Long term survival in this cohort of patients strictly depends on the treatment they receive. Overall mean survival was about 5 years, but long-term survival can only be possible in patients who undergo a surgical resection, while only less than 20% of non-surgical patients are still alive 5 years after their presentation. Ifversen et al. found that patients who were treated surgically after the first occurrence had a far better survival. [4]. Interestingly, in our cohort, survival was not affected by timing of surgery and patients operated after the first two admissions had similar survival than those operated earlier. However, the actuarial curve is not completely overlapping (Fig. 2), allowing us to hypothesize that with a larger sample and a longer follow-up it could be possible to highlight an advantage for the patients who had an earlier operation.
Our study shows survival was better in patients with low social score. It is worth specifying that our “social score” is only indirectly related to medical conditions and general frailty, being on the contrary a classification of the social circumstances of the patient. While it is obvious that generally speaking more frail patients may likely need a more complex social support, we wonder if this is enough to justify a shorter survival in patients with high social score, independently of clinical frailty. In fact, in our analysis, frailty has not been found to be an independently prognostic variable. It looks like some frail patients who live independently may have better outcomes with respect to those with the same frailty who need strong social support. This is an interesting issue that should be analysed with a different study design on a larger population.
In our study survival was also better in women. This may be, at least partially, related to the fact that women were more likely to be offered a surgical operation, therefore they might have been in better general conditions. However, this recalls once again the issue of ‘clinical perception’. It is possible that women were perceived to be in better general conditions, without using objective criteria but only the surgical “first impression”. Another factor must be anyway taken into account, the natural longer survival and the greater resilience of female patients with respect to men [17].

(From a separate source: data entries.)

(** The alignment test of [copy_raw] only rejects odd addresses (the
    comparison binds tighter than the mask).  A copy to an address inside a
    sector is carried out and reports success although it erases the bytes in
    front of the destination and combines the end of the copy with the old
    contents of the next sector. *)
Theorem copy_raw_alignment_check fuel src dst size e :
  ((copy_raw fuel src dst size e).1 = inl 1 <-> Z.odd src = true \/ Z.odd dst = true) /\
  (forall i j o, 0 <= i -> 0 <= j -> i <> j -> 4096 * (i + 1) <= chip -> 4096 * (j + 2) <= chip ->
    0 < o < 4096 -> o mod 4 = 0 -> (1 <= fuel)%nat ->
    exists e', copy_raw fuel (4096 * i) (4096 * j + o) 4096 e = (inl 0, e') /\
      (forall x, 4096 * j <= x < 4096 * j + o -> byte_at (fl e') x = 255) /\
      (forall x, 0 <= x < o -> byte_at (fl e') (4096 * (j + 1) + x) =
         Z.land (byte_at (fl e) (4096 * (j + 1) + x)) (byte_at (fl e) (4096 * i + (4096 - o + x))))).
Proof.
  split.
  { rewrite copy_raw_check. rewrite <- orb_true_iff. destruct (_ || _) eqn:E; [done |].
    split; [intros H; by apply copy_loop_codes in H | done]. }
  intros i j o Hi Hj Hne Hci Hcj Ho Ho4 Hf. pose proof chip_small as Hchip.
  rewrite copy_raw_check.
  assert (Z.odd (4096 * i) = false) as -> by (rewrite Zodd_mod; apply Z.eqb_neq; mlia).
  assert (Z.odd (4096 * j + o) = false) as -> by (rewrite Zodd_mod; apply Z.eqb_neq; mlia).
  cbn [orb]. rewrite round_up_mask by lia. change (round_up 4096) with 4096.
  destruct fuel as [|k]; [lia |]. cbn [copy_loop]. change (negb (truth 4096)) with false. cbv iota.
  unfold FLASH_SECTOR_SIZE. replace ((4096 * j + o) / 0x1000) with j by mlia.
  destruct (erase_sector_ok j e) as (f1 & He & Hf1); [lia | unfold FLASH_SECTOR_SIZE; lia |].
  unfold FLASH_SECTOR_SIZE in Hf1. estep He.
  destruct (read_sector f1 i) as (l & Hr & Hlen & Hu & Hl); [lia | lia |].
  assert (read_flash (4096 * i) 4096 (set_fl f1 e) = (inl (0, l), set_fl f1 e)) as Hr'
    by (unfold read_flash; cbn [set_fl fl]; by rewrite Hr).
  estep Hr'.
  destruct (write_law f1 (4096 * j + o) l) as (f2 & Hw & Hf2); [mlia | mlia | lia | lia | done |].
  assert (write_flash (4096 * j + o) l (set_fl f1 e) = (inl 0, set_fl f2 e)) as Hw'
    by (unfold write_flash; cbn [set_fl fl]; by rewrite Hw).
  estep Hw'. change (u32 (4096 - 4096)) with 0. exists (set_fl f2 e).
  split; [by destruct k |]. cbn [fl set_fl]. rewrite Hlen in Hf2.
  split; intros x Hx; rewrite Hf2, Hf1.
  { rewrite (proj2 (andb_false_iff _ _)) by lia. by rewrite (proj2 (andb_true_iff _ _)) by lia. }
  rewrite (proj2 (andb_true_iff _ _)) by lia. rewrite (proj2 (andb_false_iff _ _)) by lia.
  rewrite Hl by lia. rewrite Hf1, (proj2 (andb_false_iff _ _)) by lia.
  by replace (4096 * i + (4096 * (j + 1) + x - (4096 * j + o))) with (4096 * i + (4096 - o + x)) by lia.
Qed.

This paper offers a significant insight on a selected cohort and allows to draw interesting conclusions that somewhat challenge the current conservative attitude towards patients treated for sigmoid volvulus, supporting clinical evidence and guidelines. However, beyond its intrinsic value, it can be regarded as a pilot study that can prompt further research. In fact, main limitations of our paper are the small sample size, and the retrospective nature, along with the relatively short follow-up. Although both our cohorts of surgical and non-surgical patients matched for every basic clinical aspect, the surgical decision was not always based on strict clinical criteria but mostly on the choice of the surgeon in charge. A proper randomised controlled trial would be able to clarify some still unsolved issues, such as indications, contraindications and timing of surgery.